▶ What you need to do
Using the records below, write out again exactly the lines that begin at the line containing "(** [util::make_intrusive<_timer_descriptor>()] *)" and end at the line containing "(** The loop", and no other lines.

(Data records)
(* ===== verification/Timer.v ===== *)
(** * Timers: kernel/time/time.h and time.cpp

    A timer keeps the descriptors of its pending events in a [tree_heap] ordered
    by the time they are due.  The hardware is the two virtual functions of the
    class: a sequence of readings of the clock and the durations the one-shot
    counter was set to.  A callback is code outside of the timer that runs while
    the lock of the timer is not held, and a parameter here. *)
From S2P Require Import Prelude Text Bytes TreeHeap.

(** ** Data *)

(** [_timer_descriptor]; the callback is the pair of the trampoline and the
    pointer it casts back. *)
Record timer_descriptor : Type := mkDescriptor {
  id : Z;
  trigger_time : Z;
  callback : Z;
  erased_callback : Z;
  context : Z;
  valid : bool
}.
Definition new_descriptor : timer_descriptor := mkDescriptor 0 0 0 0 0 true.

Inductive _mode : Type := mode_one_shot | mode_periodic.

(** A timer with the object allocator its descriptors come from; [readings]
    counts the readings of the clock, [armed] are the durations the hardware was
    set to, [fired] the callbacks that ran. *)
Record timer : Type := mkTimer {
  _heap : tree_heap timer_descriptor;
  _lock : bool;
  _now : Z;
  _next_id : Z;
  next_object : Z;
  readings : nat;
  armed : list Z;
  fired : list (Z * Z * Z)
}.

Definition timer_descriptor_comparator (lhs rhs : timer_descriptor) : bool := trigger_time lhs <? trigger_time rhs.

(** [event_token]: the descriptor it owns a reference to. *)
Definition event_token : Type := option Z.

Section timer.
(** The readings of the clock and the code of the callbacks. *)
Context (clock : nat -> Z) (run : Z -> Z -> Z -> M timer unit).
Abbreviation TM := (M timer).

Definition set_heap (h : tree_heap timer_descriptor) (s : timer) : timer :=
  mkTimer h (_lock s) (_now s) (_next_id s) (next_object s) (readings s) (armed s) (fired s).
Definition set_lock (b : bool) (s : timer) : timer :=
  mkTimer (_heap s) b (_now s) (_next_id s) (next_object s) (readings s) (armed s) (fired s).
Definition set_next_id (n : Z) (s : timer) : timer :=
  mkTimer (_heap s) (_lock s) (_now s) n (next_object s) (readings s) (armed s) (fired s).
Definition log_fired (f e c : Z) (s : timer) : timer :=
  mkTimer (_heap s) (_lock s) (_now s) (_next_id s) (next_object s) (readings s) (armed s) (fired s ++ [(f, e, c)]).

Definition on_heap {A} (m : M (tree_heap timer_descriptor) A) : TM A := fun s =>
  match m (_heap s) with
  | Ok (a, h) => Ok (a, set_heap h s)
  | Err e => Err e
  end.

(** The mutex of the timer, which its owner cannot take twice. *)
Definition lock : TM unit :=
  let* b := gets _lock in if b then fail Deadlock else modify (set_lock true).
Definition unlock : TM unit := modify (set_lock false).

(** The virtual functions. *)
Definition _update_now : TM unit :=
  modify (fun s => mkTimer (_heap s) (_lock s) (clock (readings s)) (_next_id s) (next_object s)
                     (S (readings s)) (armed s) (fired s)).
Definition _one_shot_after (d : Z) : TM unit :=
  modify (fun s => mkTimer (_heap s) (_lock s) (_now s) (_next_id s) (next_object s)
                     (readings s) (armed s ++ [d]) (fired s)).

Definition now : TM Z :=
  lock ;;
  _update_now ;;
  let* t := gets _now in
  unlock ;;
  ret t.

(** [util::make_intrusive<_timer_descriptor>()] *)
Definition make_descriptor : TM Z := fun s =>
  let p := next_object s in
  let h := _heap s in
  Ok (p, mkTimer (mkHeap (<[p := mkNode 0 0 0 new_descriptor]> (mem h)) (_top h) (_size h))
           (_lock s) (_now s) (_next_id s) (p + 64) (readings s) (armed s) (fired s)).
Definition set_descriptor (p : Z) (f : timer_descriptor -> timer_descriptor) : TM unit :=
  on_heap (update p (fun x => mkNode (tree_parent x) (prev x) (next x) (f (value x)))).

(** Times are 64-bit signed counts of nanoseconds; their overflow is undefined. *)
Definition time_add (a b : Z) : TM Z :=
  if (- 2 ^ 63 <=? a + b) && (a + b <? 2 ^ 63) then ret (a + b) else fail Fault.

Definition periodic_bit : Z := 2 ^ 63.

(** The loop of [_schedule_next]: events that are due are taken out and run. *)
Fixpoint fire_due (fuel : nat) : TM unit :=
  match fuel with
  | O => fail NoFuel
  | S n =>
      let* top := on_heap peek in
      if top =? 0 then ret tt else
      let* d := on_heap (deref top) in
      let* t := gets _now in
      if trigger_time d <=? t then
        let* desc := on_heap (pop timer_descriptor_comparator) in
        unlock ;;
        let* d := on_heap (deref desc) in
        when (valid d) (run (callback d) (erased_callback d) (context d)) ;;
        lock ;;
        _update_now ;;
        let* d := on_heap (deref desc) in
        if negb (Z.land (id d) periodic_bit =? 0) then panic "implement periodic timer events already"
        else fire_due n
      else ret tt
  end.

Definition _schedule_next (fuel : nat) : TM unit :=
  lock ;;
  _update_now ;;
  fire_due fuel ;;
  let* top := on_heap peek in
  if top =? 0 then unlock else
  let* d := on_heap (deref top) in
  let* t := gets _now in
  _one_shot_after (trigger_time d - t) ;;
  unlock.

Definition handle (fuel : nat) : TM unit := _schedule_next fuel.

Definition _do (fuel : nat) (dur fptr erased_fptr ctx : Z) (mode : _mode) : TM event_token :=
  let* desc := make_descriptor in
  lock ;;
  _update_now ;;
  modify (fun s => set_next_id (u64 (_next_id s + 1)) s) ;;
  let* n := gets _next_id in
  let* t := gets _now in
  let* due := time_add t dur in
  let periodic := match mode with mode_periodic => 1 | mode_one_shot => 0 end in
  set_descriptor desc (fun d => mkDescriptor (Z.lor n (Z.shiftl periodic 63)) due fptr erased_fptr ctx (valid d)) ;;
  (if negb (Z.land n periodic_bit =? 0) then panic "Somehow, timer IDs have been exhausted!" else ret tt) ;;
  on_heap (push timer_descriptor_comparator desc) ;;
  unlock ;;
  _schedule_next fuel ;;
  ret (Some desc).

(** [event_token::cancel]: the token gives up its reference. *)
Definition cancel (token : event_token) : TM event_token :=
  match token with
  | None => fail Fault
  | Some p =>
      set_descriptor p (fun d => mkDescriptor (id d) (trigger_time d) (callback d) (erased_callback d) (context d) false) ;;
      ret None
  end.

(** The two overloads of [one_shot]: the trampolines are 1 and 2; the second
    copies the [n] bytes of its context into a word whose other bytes are what
    they were. *)
Definition one_shot (fuel : nat) (dur fptr : Z) : TM event_token := _do fuel dur 1 fptr 0 mode_one_shot.
Definition pack_context (n : nat) (ctx junk : Z) : Z := le_value (le_bytes n ctx ++ drop n (le_bytes 8 junk)).
Definition unpack_context (n : nat) (ctx_i : Z) : Z := le_value (take n (le_bytes 8 ctx_i)).
Definition one_shot_with (fuel : nat) (dur fptr : Z) (n : nat) (ctx junk : Z) : TM event_token :=
  _do fuel dur 2 fptr (pack_context n ctx junk) mode_one_shot.
End timer.

(** ** The timers of the system *)

Record time_state : Type := mkTime { hpt : option Z; per_core_hpt_available : bool }.

Section system.
(** What the architecture set up: the timer of the core and its preemption timer. *)
Context (timer_of_core preemption_timer : Z).

Definition initialize_multicore : M time_state unit := modify (fun s => mkTime (hpt s) true).
Definition register_high_precision_timer (t : Z) : M time_state unit :=
  let* h := gets hpt in
  match h with
  | Some _ => panic "Tried to register a high precision timer with another already registered!"
  | None => modify (fun s => mkTime (Some t) (per_core_hpt_available s))
  end.
Definition get_high_precision_timer (main : bool) : M time_state Z :=
  let* per_core := gets per_core_hpt_available in
  if negb main && per_core then ret timer_of_core else
  let* h := gets hpt in
  match h with
  | Some t => ret t
  | None => panic "Global high precision clock requested, but not registered!"
  end.
Definition get_preemption_timer : M time_state Z := ret preemption_timer.
End system.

▶ Response to the task
(** [util::make_intrusive<_timer_descriptor>()] *)
Definition make_descriptor : TM Z := fun s =>
  let p := next_object s in
  let h := _heap s in
  Ok (p, mkTimer (mkHeap (<[p := mkNode 0 0 0 new_descriptor]> (mem h)) (_top h) (_size h))
           (_lock s) (_now s) (_next_id s) (p + 64) (readings s) (armed s) (fired s)).
Definition set_descriptor (p : Z) (f : timer_descriptor -> timer_descriptor) : TM unit :=
  on_heap (update p (fun x => mkNode (tree_parent x) (prev x) (next x) (f (value x)))).

(** Times are 64-bit signed counts of nanoseconds; their overflow is undefined. *)
Definition time_add (a b : Z) : TM Z :=
  if (- 2 ^ 63 <=? a + b) && (a + b <? 2 ^ 63) then ret (a + b) else fail Fault.

Definition periodic_bit : Z := 2 ^ 63.

(** The loop of [_schedule_next]: events that are due are taken out and run. *)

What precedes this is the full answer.